In 2012, announcements of two reintroductions were published in the Federal Register. One of the reintroductions was to take place at the Barry M. Goldwater Air Force Range (BMGR) in Yuma, Arizona, and the second was to be at Kofa National Wildlife Refuge.

===Obstacles to recovery===
Numerous and ongoing threats exist to the survival of the Sonoran pronghorn. Not the least of these threats is the fact that much of their habitat is occupied by the BMGR, which is an active United States Air Force bombing range.

Adjacent to the BMGR is the Cabeza Prieta National Wildlife Refuge (CPNWR), also a critical breeding area for this species. Parts of the CPNWR are off limits to visitors between mid-March and mid-July, during the fawning season, so as to minimize disturbance to herds with fawns, which can result in the loss of fawns. Despite this fact, this area too is subject to constant environmental pressure. The accompaniments of illegal trafficking of people and drugs from Mexico (such as the construction of illegal roads and trails, reckless disposal of trash, destruction of vegetation, and contamination of water sources) have significantly degraded the habitat.

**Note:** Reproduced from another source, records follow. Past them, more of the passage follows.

(** C14: However the goroutines of the program, its signals and the requests
    interleave: it exits with 0 only after a signal or an error of the server
    was received and [httpServer.Shutdown] was called and came back without
    an error, with the sampler over and the store closed, the pool of
    PostgreSQL once and as the last of its calls; it exits with 1 for a
    configuration that is not valid, before anything is opened, for a store
    that could not be built, with whatever was opened closed again, or for a
    shutdown that was called and failed, and then the pool is left open; it
    ends with 2 only when NewServer panics, before anything is started, and
    then the store is closed; no other code is used. The serving goroutine is
    never blocked on the error it sends, and no channel is closed twice. From
    every state that is no kill the program can still exit. *)
Theorem process_exits (s : PTN) :
  rtc (proc_step cfg) start s →
  (∀ code, p_pc s = Exited_with code → exit_ok code s) ∧
  (∀ e, p_server s = SrvSending e → p_err s = []) ∧
  crashed (p_sampler s) = false ∧
  (p_pc s ≠ Killed → can_exit s).
Proof using answers.
  intros Hr. assert (Hm : main_ok s).
  { revert Hr. apply (rtc_ind_r main_ok); [apply init_ok|]. intros x y _ Hxy. by apply proc_step_ok. }
  pose proof Hm as [Hx He Hp]. split_and!.
  - intros code E. unfold at_pc in Hp. by rewrite E in Hp.
  - intros e E. apply He. congruence.
  - apply Hx.
  - intros Hk. by apply exits.
Qed.
End Invariant.

(** ** A port that is taken: the error is logged and the exit code is 0 *)
Definition memory_env : env := λ k, if bool_decide (k = "USE_MEMORY_STORE") then Some "true" else None.

Definition memory_config : Config := Eval vm_compute in Load_config memory_env.

Definition in_use : error := ErrorsNew "listen tcp 0.0.0.0:8080: bind: address already in use".

Section Run.
Abbreviation TN := (nat * list (pool_event (@pool nat sample_pool)))%type.
Abbreviation step := (@proc_step TN traced_pool sample_fs memory_config).
Abbreviation start := (@init TN traced_pool memory_config ((0, []), not_loaded)).

(** A step, and its state evaluated. *)
Ltac step_by t :=
  eapply rtc_l; [t|match goal with |- rtc _ ?s _ => let s' := eval vm_compute in s in change s with s' end].

Lemma server_error_exits_0 :
  ∃ s, rtc step start s ∧ p_pc s = Exited_with 0 ∧
    p_said s = [HubListening "0.0.0.0:8080"; ServerError in_use; ShutdownComplete].
Proof.
  eexists. split.
  - step_by ltac:(apply proc_prog, prog_main, main_valid; reflexivity).
    step_by ltac:(apply proc_prog, prog_main, (main_store _ StMemory); reflexivity).
    step_by ltac:(eapply proc_prog, prog_main, main_server; reflexivity).
    step_by ltac:(eapply proc_prog, prog_main, main_start, start_enter; reflexivity).
    step_by ltac:(eapply proc_prog, prog_main, main_start, start_store; reflexivity).
    step_by ltac:(eapply proc_prog, prog_main, main_start, start_spawn; reflexivity).
    step_by ltac:(apply proc_prog, prog_main, main_started; reflexivity).
    step_by ltac:(apply proc_prog, prog_main, main_spawn; reflexivity).
    step_by ltac:(apply proc_prog, prog_main, main_notify; reflexivity).
    step_by ltac:(apply proc_prog, prog_server, srv_starts; reflexivity).
    step_by ltac:(apply proc_prog, prog_server, (srv_fails _ in_use); [reflexivity|left; reflexivity|reflexivity]).
    step_by ltac:(apply proc_prog, prog_server, (srv_send _ in_use); [reflexivity..|apply le_n]).
    step_by ltac:(apply proc_prog, prog_main, (main_server_error _ in_use []); reflexivity).
    step_by ltac:(apply proc_prog, prog_main, main_shutdown; reflexivity).
    step_by ltac:(apply proc_prog, prog_main, main_shutdown_done; reflexivity).
    step_by ltac:(apply proc_prog, prog_main, main_stop; reflexivity).
    step_by ltac:(eapply proc_prog, prog_below, (below_stop 0), stop_first; reflexivity).
    step_by ltac:(eapply proc_prog, prog_below, (below_stop 0), stop_started; reflexivity).
    step_by ltac:(eapply proc_prog, prog_below, below_run, (run_capture zero_Sample); reflexivity).
    step_by ltac:(eapply proc_prog, prog_below, below_run, run_stop; reflexivity).
    step_by ltac:(eapply proc_prog, prog_below, below_run, run_leave; reflexivity).
    step_by ltac:(eapply proc_prog, prog_below, (below_stop 0), stop_done; reflexivity).
    step_by ltac:(apply proc_prog, prog_main, (main_stopped _ 0 true); reflexivity).
    step_by ltac:(apply proc_prog, prog_main, (main_close _ StMemory); reflexivity). apply rtc_refl.
  - split; vm_compute; reflexivity.
Qed.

The response from law enforcement agencies (such as the U.S. Customs and Border Protection and the Drug Enforcement Administration), including the construction of the new reinforced border wall which began in 2017, has also exacerbated this problem.

===Mortality===
Living in open areas, pronghorns in general must rely on their eyesight to avoid predators, and with population numbers so low, the Sonoran pronghorn must avoid mortality at all costs. Sources of mortality come from predators, drought, and lack of feed; these sources usually affect fawns most often, and adult mortality also occurs in drought situations. Controlling this situation is very difficult because drought is at the hand of the weather. Things that can be done are predator control on coyotes and bobcats, but this is yet to be studied with enough detail to be proven effective. It is yet unknown how the extreme 2026 March heat wave will affect the species’ reproductive outcomes for the year.

===Habitat===
The Sonoran pronghorn is endemic to the lowland Sonoran Desert of southwestern Arizona, U.S. and northwestern Sonora, Mexico. They live in open spaces and primarily forage grasses and shrubs for food. Desert pronghorn are more adapted to desert conditions than are other populations of the species, and can go longer without water.